II. Prediction of Suicidal Behavior in Youth: Key Unanswered Questions

1. What factors predict the first onset of suicidal thoughts and behaviors in youth?

Suicide risk in adolescents and adults has been related to a wide range of sociodemographic (e.g., male gender for suicide death), psychiatric (e.g., presence and accumulation of multiple mental disorders), and psychosocial variables (e.g., stressful life events) (Borges et al., 2006; Nock, Borges, & Ono, 2012; Nock, Hwang, Sampson, & Kessler, 2010). However, the majority of these risk factors predict which adolescents and adults will think about suicide at some point in their lifetime but do not actually predict which individuals with suicidal thoughts will act on them and engage in suicidal behavior (Nock et al., 2013; Nock, Hwang, et al., 2010).

In addition, much of what we do know about prospectively predicting suicidal behavior comes from studies focused on suicide reattempts – that is, longitudinal studies predicting subsequent suicide attempts after an individual has already started engaging in suicidal behavior. It is important to note that large-scale epidemiological studies, such as the National Comorbidity Survey Adolescent Supplement (Nock et al., 2013), have been used to identify risk factors for initial suicide attempts; however, most such studies use retrospective reports rather than prospectively predict suicide attempts. For practical reasons, it makes sense that longitudinal research has focused on reattempts; suicide attempts are a low base rate behavior and previous attempters are at high risk for engaging in future suicidal behavior (Borges et al., 2006; Lewinsohn, Rohde, & Seeley, 1993). Yet, most individuals who die by suicide do so during their first attempt (Busch, Fawcett, & Jacobs, 2003). Given that existing research focuses primarily on suicide reattempts, the field knows much less about predictors of first suicide attempts that may lead to suicide death.
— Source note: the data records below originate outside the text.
(** C6. In every state the handlers can reach, two records of
    [positions] at different places have different names, the name of a
    record being the circle's [id] without one leading underscore. A
    circle whose name is already registered makes [handleElementStart]
    throw and leaves the state as it was, so that no record is stored; the
    exception is [DuplicateNodeName] whenever the circle is otherwise
    well formed ([cx], [cy] and [r] finite, and the view box set). *)
Theorem node_names_unique (st : Renderer) :
  reachable st ->
  (forall (i j : nat) (ui uj : UI.t),
     i <> j -> positions st !! i = Some ui -> positions st !! j = Some uj ->
     UI.name ui <> UI.name uj)
  /\ (forall el : Element,
        tagName el = "circle" ->
        is_Some (nodeNameToUI st !! nodeNameOf el) ->
        (exists e, handleElementStart el st = (st, Throw e))
        /\ (forall (x y r : float) (vb : ViewBox.t),
              getNumericAttribute el "cx" = Ok x ->
              getNumericAttribute el "cy" = Ok y ->
              getNumericAttribute el "r" = Ok r ->
              viewBox st = Some vb ->
              handleElementStart el st = (st, Throw (DuplicateNodeName (nodeNameOf el)))))
  /\ (forall (el : Element) (ui : UI.t),
        tagName el = "circle" ->
        ui ∈ positions (fst (handleElementStart el st)) ->
        ui ∉ positions st ->
        UI.name ui = nodeNameOf el).
Proof.
  intros Hr. pose proof (reachable_indexed st Hr) as I.
  split; [|split].
  - intros i j ui uj Hij Hi Hj Heq.
    apply Hij. eapply (NoDup_lookup _ i j (UI.name ui)).
    + apply (names_unique st I).
    + rewrite list_lookup_fmap, Hi. reflexivity.
    + rewrite list_lookup_fmap, Hj, Heq. reflexivity.
  - intros el Ht Hk. rewrite (handleElementStart_circle el Ht). split.
    + apply addNode_registered, Hk.
    + intros x y r vb Hx Hy Hrr Hv. eapply addNode_duplicate; eassumption.
  - intros el ui Ht Hin Hnot. rewrite (handleElementStart_circle el Ht) in Hin.
    destruct (addNode_cases el st) as [(e & He)|(p & u & Hn & Hname & He)];
      rewrite He in Hin; simpl in Hin.
    + contradiction.
    + apply elem_of_app in Hin as [Hin|Hin]; [contradiction|].
      apply list_elem_of_singleton in Hin. subst u. exact Hname.
Qed.

End IngestionFacts.

Lemma namesSample_reachable : reachable (H := sampleCollaborators) namesSample.
Proof. eexists. reflexivity. Qed.

Lemma node_names_unique_witness :
  (exists ui uj : UI.t,
     positions namesSample !! 0%nat = Some ui
     /\ positions namesSample !! 1%nat = Some uj
     /\ UI.name ui <> UI.name uj)
  /\ (exists e,
        handleElementStart (H := sampleCollaborators)
          (circleElement "c" "_a" "7" "8" "9") namesSample = (namesSample, Throw e))
  /\ handleElementStart (H := sampleCollaborators)
       (circleElement "c" "_a" "7" "8" "9") namesSample =
     (namesSample, Throw (DuplicateNodeName "a"))
  /\ (exists ui : UI.t,
        positions (fst (handleElementStart (H := sampleCollaborators)
                          (circleElement "c" "_z" "7" "8" "9") namesSample))
          !! 2%nat = Some ui
        /\ UI.name ui = "z").
Proof.
  destruct (node_names_unique (H := sampleCollaborators) namesSample namesSample_reachable)
    as (Hdistinct & Hdup & Hname).
  split; [|split; [|split]].
  - eexists _, _. split; [vm_compute; reflexivity|]. split; [vm_compute; reflexivity|].
    apply (Hdistinct 0%nat 1%nat); [lia|vm_compute; reflexivity|vm_compute; reflexivity].
  - apply (Hdup (circleElement "c" "_a" "7" "8" "9")); [reflexivity|].
    vm_compute. eexists. reflexivity.
  - apply (proj2 (Hdup (circleElement "c" "_a" "7" "8" "9") eq_refl
                       ltac:(vm_compute; eexists; reflexivity))
             7%float 8%float 9%float
             {| ViewBox.left := 0; ViewBox.top := 0;
                ViewBox.width := 1024; ViewBox.height := 1024 |});
      vm_compute; reflexivity.
  - eexists. split; [vm_compute; reflexivity|].
    apply (Hname (circleElement "c" "_z" "7" "8" "9")); [reflexivity| |].
    + vm_compute. apply list_elem_of_further, list_elem_of_further, list_elem_of_here.
    + intros Hin. apply list_elem_of_In in Hin. vm_compute in Hin.
      destruct Hin as [Hin|[Hin|[]]]; discriminate Hin.
Defined.

(* ===================================================================== *)
(** * Highlights *)
(* ===================================================================== *)

Section HighlightFacts.
Context `{Collaborators}.






End HighlightFacts.




(* ===================================================================== *)
(** * The cap on highlighted links *)
(* ===================================================================== *)

Section LinkCapFacts.
Variables (st : Renderer) (graph : Graph.t) (ui : UI.t).
Variables (neighbors : list string) (secondaryLinkColor : option Z).
(* ===== verification/_CoqProject ===== *)
-Q . S2P
Prelude.v
CheckCall.v
ErrorQueue.v
Ownership.v
SymmetricMemory.v
Util.v
SymmetricCrypto.v
XorCipher.v
AESFacts.v
AESProgress.v
OpenSSLWrap.v
Hash.v
Mac.v
Kdf.v
Bio.v
Pimpl.v
Key.v
Hsm.v
Ecies.v
EciesFacts.v
Pem.v
Asn1Time.v
DistinguishedName.v
Padding.v
AsymmetricCtx.v
AsymmetricFacts.v
AsymmetricProgress.v
Extensions.v
X509.v
Objects.v
X509Facts.v
X509Chain.v
Csr.v
Crl.v
Ca.v
RequestFacts.v
CaFacts.v
ToyCertificates.v
Lemma queue_refines_stream_witness :
  let os := [Write (str "abc"); Write (str "de"); Read 4; Write (str "f"); ReadAll] in
  Forall memory_op_ok os ∧
  wp_total (memory_run os) QueueOfVectors.init (λ rs s',
    stream_run os [] = (rs, QueueFacts.stored s') ∧
    _totalBytesStored s' = to_size_t (size (QueueFacts.stored s'))).
Proof.
  intros os. assert (Hos : Forall memory_op_ok os).
  { repeat apply Forall_cons_2; try apply Forall_nil_2; cbn; unfold SIZE_MAX; lia. }
  split; [exact Hos|]. exact (queue_refines_stream os Hos).
Defined.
This issue is particularly important in light of research indicating that predictors of first suicide attempts may differ from predictors of subsequent attempts, or reattempts (Joiner & Rudd, 2000; Kaslow, Jacobs, Young, & Cook, 2006; Miranda et al., 2008). For instance, major negative life events may confer risk differently for first vs. repeat suicide attempts. One study found that more negative life events were related to greater suicide ideation among never- or first-attempters but not among repeat attempters (Joiner & Rudd, 2000). Consistent with the sensitization model used to explain the recurrence of many psychiatric disorders (Post & Weiss, 1998), this research suggests that a greater number of stressors may be necessary to trigger a first suicide attempt compared to subsequent attempts; moreover, individuals may become more reactive, or sensitive, to stressors over time thereby requiring fewer events to trigger subsequent attempts. Given the potential for these factors to confer differential risk depending on an individual's previous suicide history, it will be important for future research to examine predictors of first suicide attempts and reattempts separately.

Research needed

As a first step, the field needs research that examines the natural development of suicidal thoughts and behaviors in youth. That is, before research can begin to focus on prediction, we need a better understanding of the overall prevalence and course of these thoughts and behaviors in younger populations. Although we know from retrospective reports in large epidemiological studies that suicidal thoughts and behaviors typically begin during adolescence (Nock et al., 2012; Nock et al., 2013), the temporal resolution of these retrospective reports may be limited, especially over longer time periods. To extend this research, prospective studies are needed that follow youth from childhood through adolescence to more accurately examine the course of these thoughts and behaviors over time. For instance, when do children first have passive thoughts of death (e.g., I wish I wasn't around anymore)? When, and in which children, does this first transition to active suicide ideation (e.g., I want to kill myself)? Identifying these earlier stages of risk will be vital for the development of prevention programs aimed at targeting youth before they transition to more seriously considering or acting on their suicidal thoughts.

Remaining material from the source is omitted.